On May 16, 2015, Cato signed a two-year deal with the CFL's Montreal Alouettes. He started his first game for the Alouettes on July 3 against the Calgary Stampeders after Jonathan Crompton and Dan LeFevour sustained injuries in Week 1 against the Ottawa Redblacks. He threw a touchdown pass on his first drive as an Alouette. In the first half, Cato went 12–15 for 146 yards and 2 touchdowns. He continued in the second half with another touchdown scoring opening drive. Cato finished the game 20–25, 241 yards and 3 touchdowns for his first CFL win. For his efforts, Cato was named player of the game, with TSN analyst and Canadian Football Hall of Fame quarterback Matt Dunigan characterizing his performance as "phenomenal." He was named Player of the Week by the league for his performance against Calgary. Cato was one of three players chosen as Player of the Month for July in the CFL. Cato played in 12 games in 2015 for the Alouettes, completing 174 out of 215 pass attempts (80%) with 9 touchdowns and 9 interceptions.

Cato began the 2016 season as the number two quarterback on the depth chart behind veteran Kevin Glenn. Through the first half of the season the Alouettes only won 3 games, which prompted head coach Jim Popp to declare Cato as the starting quarterback for their Week 12 matchup against the BC Lions. In his first practice as the starting QB Cato and wide receiver Duron Carter got into a heated argument. A little over a week later Cato once again got into a heated argument at practice with Carter, this time also involving wide receiver Kenny Stafford. He was released by the Alouettes on February 6, 2017.

===Richmond Roughriders===

Cato signed with the Richmond Roughriders of the American Arena League in November 2017. After one game, Cato was cut from the team on March 27, 2018.

===Gulf Coast Fire===

On April 8, 2019 Cato signed with the Gulf Coast Fire of the A-League. He led the Gulf Coast Fire to an undefeated season and the inaugural A-League Championship.

===Orlando Predators===
On December 23, 2019 it was revealed that Cato had signed with the Orlando Predators of the National Arena League. The National Arena League cancelled the 2020 season due to the COVID-19 pandemic. On October 1, 2020, Cato re-signed with the Predators for the 2021 season. However, on May 27, 2021, Cato refused to report to the Predators and didn't play a game for them in the 2021 season. On December 5, Cato re-signed with the Predators for the 2022 season. On July 13, 2022, Cato was released by the Predators.

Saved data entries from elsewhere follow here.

(* ===== verification/GatewayHttp.v ===== *)
(** * Requests and responses of the gateway

    [transport/http/dto.py] and the pure functions of [services/gateway/app.py]:
    the bodies of requests as they are after validation, the JSON of responses, the
    states of an adapter as the LangGraph API shows them, the status of an error. *)

From S2P Require Import Prelude PyDict PyStr Json JsonAccess Errors Identity Execution MemoryStores.
Import MemoryStores.Config.

(** ** Bodies *)

(** [RunCreate]: the fields that the gateway reads.  A [Literal] is a type of its
    values; a value that no code looks into is a string. *)
Inductive RunPriority : Type := PriorityInteractive | PriorityNormal | PriorityBatch.
Inductive StreamModeField : Type := OneMode (m : string) | ManyModes (l : list string).
Record RunCreate : Type := mk_run_create {
  rc_assistant_id : string;
  rc_input : json;
  rc_command : json;
  rc_config : json_object;
  rc_context : json_object;
  rc_metadata : json_object;
  rc_stream_mode : StreamModeField;
  rc_stream_subgraphs : bool;
  rc_priority : RunPriority;
  rc_multitask_strategy : string;
  rc_checkpoint_id : option string;
}.

Inductive IfExists : Type := IfExistsRaise | IfExistsDoNothing.
#[export] Instance IfExists_eq_dec : EqDecision IfExists.
Proof. solve_decision. Defined.

(** [AssistantCreate] *)
Record AssistantCreate : Type := mk_assistant_create {
  ac_graph_id : option string;
  ac_assistant_id : option string;
  ac_name : option string;
  ac_config : json_object;
  ac_context : json_object;
  ac_metadata : json_object;
  ac_if_exists : option IfExists;
  ac_description : option string;
}.

(** [ThreadCreate]; the other fields are not read. *)
Record ThreadCreate : Type := mk_thread_create {
  tc_thread_id : option string;
  tc_metadata : json_object;
  tc_if_exists : option IfExists;
}.
Definition default_thread_create : ThreadCreate := mk_thread_create None [] None.

(** [payload.stream_mode] as a tuple, and as the set of a stream. *)
Definition stream_modes (m : StreamModeField) : list string :=
  match m with OneMode m => [m] | ManyModes l => l end.

Definition queue_priority (p : RunPriority) : QueuePriority :=
  match p with PriorityInteractive => INTERACTIVE | PriorityNormal => NORMAL | PriorityBatch => BATCH end.

(** ** Numbers in a body *)

(** [max(0, min(int(body.get(key, d)), 1000))] and [max(0, int(body.get(key, d)))];
    [int] of a number that is no integer cuts it off. *)
Definition float_int (f : SpecFloat.spec_float) : res Z :=
  match f with
  | SpecFloat.S754_zero _ => Ok 0
  | SpecFloat.S754_finite s m e =>
      let a := if 0 <=? e then Z.pos m * 2 ^ e else Z.pos m / 2 ^ (- e) in
      Ok (if s then - a else a)
  | SpecFloat.S754_infinity _ => Raise (OtherError "cannot convert float infinity to integer")
  | SpecFloat.S754_nan => Raise (ValueError "cannot convert float NaN to integer")
  end.
Definition int_of (v : json) : res Z := match v with JFloat f => float_int f | v => jint v end.
Definition body_limit (body : json_object) (d : Z) : res Z :=
  result_map (λ n, Z.max 0 (Z.min n 1000)) (int_of (default (JInt d) (dget body "limit"))).
Definition body_offset (body : json_object) : res Z :=
  result_map (Z.max 0) (int_of (default (JInt 0) (dget body "offset"))).

(** [l[offset : offset + limit]] *)
Definition slice {B} (l : list B) (offset limit : Z) : list B := py_slice l offset (offset + limit).

(** ** Responses *)

Definition json_opt (s : option string) : json := match s with Some s => JStr s | None => JNull end.

Section Payloads.
(** [datetime.isoformat()] *)
Context (isoformat : datetime → string).

Definition json_time (t : option datetime) : json := json_opt (isoformat <$> t).

Definition _revision_payload (r : ConfigRevision) : json :=
  JObj [("application_id", JStr (rev_application_id r)); ("revision", JInt (rev_revision r));
        ("config", JObj (rev_config r)); ("config_hash", JStr (rev_config_hash r));
        ("active", JBool (rev_active r));
        ("config_revision_id", json_opt (id_value <$> rev_id r))].

Definition _assistant_payload (a : Assistant) : json :=
  JObj [("assistant_id", JStr (id_value (asst_id a))); ("graph_id", JStr (asst_graph_id a));
        ("version", JInt (asst_version a)); ("name", json_opt (asst_name a));
        ("description", json_opt (asst_description a)); ("config", JObj (asst_config a));
        ("context", JObj (asst_context a)); ("metadata", JObj (asst_metadata a));
        ("created_at", json_time (asst_created_at a)); ("updated_at", json_time (asst_updated_at a))].

Definition _thread_payload (t : Thread) : json :=
  JObj [("thread_id", JStr (id_value (thr_id t))); ("status", JStr (thread_status_value (thr_status t)));
        ("metadata", JObj (thr_metadata t)); ("created_at", json_time (thr_created_at t));
        ("updated_at", json_time (thr_updated_at t)); ("values", JNull); ("interrupts", JNull)].

Definition _run_payload (r : Run) : json :=
  JObj [("run_id", JStr (run_key r)); ("thread_id", json_opt (id_value <$> run_thread_id r));
        ("assistant_id", JStr (id_value (assistant_id (run_identity r))));
        ("created_at", json_time (run_created_at r)); ("updated_at", json_time (run_updated_at r));
        ("status", JStr (run_status_value (run_status r))); ("metadata", JObj (run_metadata r));
        ("multitask_strategy", default (JStr "reject") (dget (run_metadata r) "multitask_strategy"))].

Definition _event_payload (e : RuntimeEvent) : json :=
  let i := ev_identity e in
  JObj [("schema_version", JInt (ev_schema_version e)); ("event_id", JStr (id_value (ev_id e)));
        ("sequence", JInt (ev_sequence e)); ("timestamp", JStr (isoformat (ev_timestamp e)));
        ("application_id", JStr (id_value (application_id (scope i))));
        ("revision_id", JStr (id_value (revision_id (scope i))));
        ("deployment_id", JStr (id_value (deployment_id (scope i))));
        ("assistant_id", JStr (id_value (assistant_id i)));
        ("thread_id", json_opt (id_value <$> thread_id i));
        ("run_id", JStr (id_value (run_id i))); ("attempt_id", JStr (id_value (attempt_id i)));
        ("type", JStr (event_type_str (ev_type e))); ("namespace", JList (JStr <$> ev_namespace e));
        ("data", ev_data e);
        ("trace", JObj [("trace_id", json_opt (trace_id (ev_trace e))); ("span_id", json_opt (span_id (ev_trace e)))]);
        ("native", JObj (ev_native e))].

(** [NativeResponse] with its [NativeMeta]. *)
Definition _native (data : json) (request_id : string) (at_ : datetime) : json :=
  JObj [("data", data); ("meta", JObj [("request_id", JStr request_id); ("timestamp", JStr (isoformat at_))])].
End Payloads.

(** ** Errors *)

Definition _status_for (code : ErrorCode) : Z :=
  match code with
  | RESOURCE_NOT_FOUND | RUN_NOT_FOUND => 404
  | THREAD_BUSY => 409
  | INVALID_EXECUTION_INPUT => 422
  | CAPABILITY_NOT_SUPPORTED => 501
  | _ => 500
  end.

Definition native_path (path : string) : bool := starts_with "/api/v1/" path.

(** The exception handler of [RuntimeFailure]: status and body. *)
Definition runtime_failure (path request_id : string) (f : RuntimeFailure) : Z * json :=
  (_status_for (failure_code f),
   if native_path path
   then JObj [("error", JObj [("code", JStr (error_code_str (failure_code f))); ("message", JStr (failure_message f));
                              ("retryable", JBool (failure_retryable f)); ("request_id", JStr request_id);
                              ("details", JObj (failure_details f))])]
   else JObj [("detail", JStr (failure_message f))]).

(** The exception handler of [RequestValidationError]; [errors] is what
    [jsonable_encoder] makes of its errors. *)
Definition request_validation (path request_id : string) (errors : json) : Z * json :=
  (422,
   if native_path path
   then JObj [("error", JObj [("code", JStr "VALIDATION_ERROR"); ("message", JStr "request validation failed");
                              ("retryable", JBool false); ("request_id", JStr request_id);
                              ("details", JObj [("errors", errors)])])]
   else JObj [("detail", errors)]).

(** ** The states of an adapter *)

(** What [get_state] returns: an object with LangGraph's attributes, each as
    [jsonable_encoder] encodes it, or a JSON value. *)
Record Snapshot : Type := mk_snapshot {
  sn_values : json;
  sn_next : list json;
  sn_config : json;
  sn_metadata : json;
  sn_created_at : json;
  sn_parent_config : json;
  sn_tasks : list json;
  sn_interrupts : list json;
}.
Inductive adapter_state : Type :=
  | StateSnapshot (s : Snapshot)
  | StateJson (v : json).

(** Keys are JSON values here, as they are read from a configuration; [str] of
    one. *)
Section States.
Context (py_str : json → string).

Definition _checkpoint_from_config (config : json) : json :=
  match config with
  | JObj config =>
      match dget config "configurable" with
      | Some (JObj c) =>
          match get_or_null c "checkpoint_id", get_or_null c "thread_id" with
          | JNull, _ | _, JNull => JNull
          | checkpoint_id, thread_id =>
              JObj [("thread_id", JStr (py_str thread_id));
                    ("checkpoint_ns", JStr (py_str (default (JStr "") (dget c "checkpoint_ns"))));
                    ("checkpoint_id", JStr (py_str checkpoint_id));
                    ("checkpoint_map", default (JObj []) (dget c "checkpoint_map"))]
          end
      | _ => JNull
      end
  | _ => JNull
  end.

(** A dictionary has an attribute [values], its method, which [jsonable_encoder]
    cannot encode. *)
Definition _compat_state (state : adapter_state) : res json :=
  match state with
  | StateSnapshot s =>
      Ok (JObj [("values", sn_values s); ("next", JList (sn_next s));
                ("checkpoint", _checkpoint_from_config (sn_config s)); ("metadata", sn_metadata s);
                ("created_at", sn_created_at s); ("parent_checkpoint", _checkpoint_from_config (sn_parent_config s));
                ("tasks", JList (sn_tasks s)); ("interrupts", JList (sn_interrupts s))])
  | StateJson (JObj _) => Raise (ValueError "'builtin_function_or_method' object is not iterable")
  | StateJson v => Ok (JObj [("values", v)])
  end.
End States.

(** [_identity]: the gateway's own scope. *)
Definition gateway_scope : ApplicationScope :=
  mk_scope (mk_id "gateway") (mk_id "default") (mk_id "gateway") (mk_id "active") (mk_id "local").
Definition _identity (assistant : AssistantId) (run : RunId) (attempt : AttemptId) (thread : option ThreadId)
  : ExecutionIdentity := mk_identity gateway_scope assistant run attempt thread.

===Fayetteville Mustangs===

On November 6, 2022, Cato signed with the Fayetteville Mustangs of the National Arena League (NAL) for the 2023 season.

===Orlando Predators (second stint)===
On June 30, 2023, Cato signed with the Orlando Predators of the National Arena League (NAL) for his second stint with the team. On August 9, Cato was indefinitely suspended by the NAL.

===Iowa Rampage===
On April 4, 2024, Cato signed with the Iowa Rampage of the Arena Football League. The Rampage played two games before discontinuing operations.

===Kansas City Goats===
On May 13, 2024, Cato signed with the Kansas City Goats of The Arena League.

===Salina Liberty===
On April 14, 2025, Cato signed with the Salina Liberty of Arena Football One, where he was immediately implemented as the team's starting quarterback.

==CFL career statistics==

| Year | Team | GP | Passing |  |  |  |  |  |  | Rushing |  |  |  |  |
| Cmp | Att | Pct | Yds | TD | Int | Rtg | Att | Yds | Avg | Lng | TD |
| 2015 | MTL | 12 | 174 | 251 | 69.3 | 2,167 | 9 | 9 | 92.8 | 26 | 160 | 6.2 | 19 | 1 |
| 2016 | MTL | 18 | 122 | 181 | 67.4 | 1,398 | 8 | 2 | 100.7 | 18 | 159 | 8.8 | 73 | 0 |
| Total |  | 30 | 296 | 432 | 68.6 | 3,570 | 17 | 11 | 96.1 | 44 | 334 | 7.4 | 73 | 1 |

==Personal life==
Cato was raised in Liberty City, a neighborhood in Miami, Florida, by his mother Juannese, who worked two jobs to take care of her seven children. When Cato was thirteen, his mother died suddenly of pneumonia and his eighteen-year-old sister Shanrikia was granted custody of Cato and four other siblings. During his college career, Cato's father was released from prison, allowing Cato to meet him for the first time. Cato is a father of two young girls.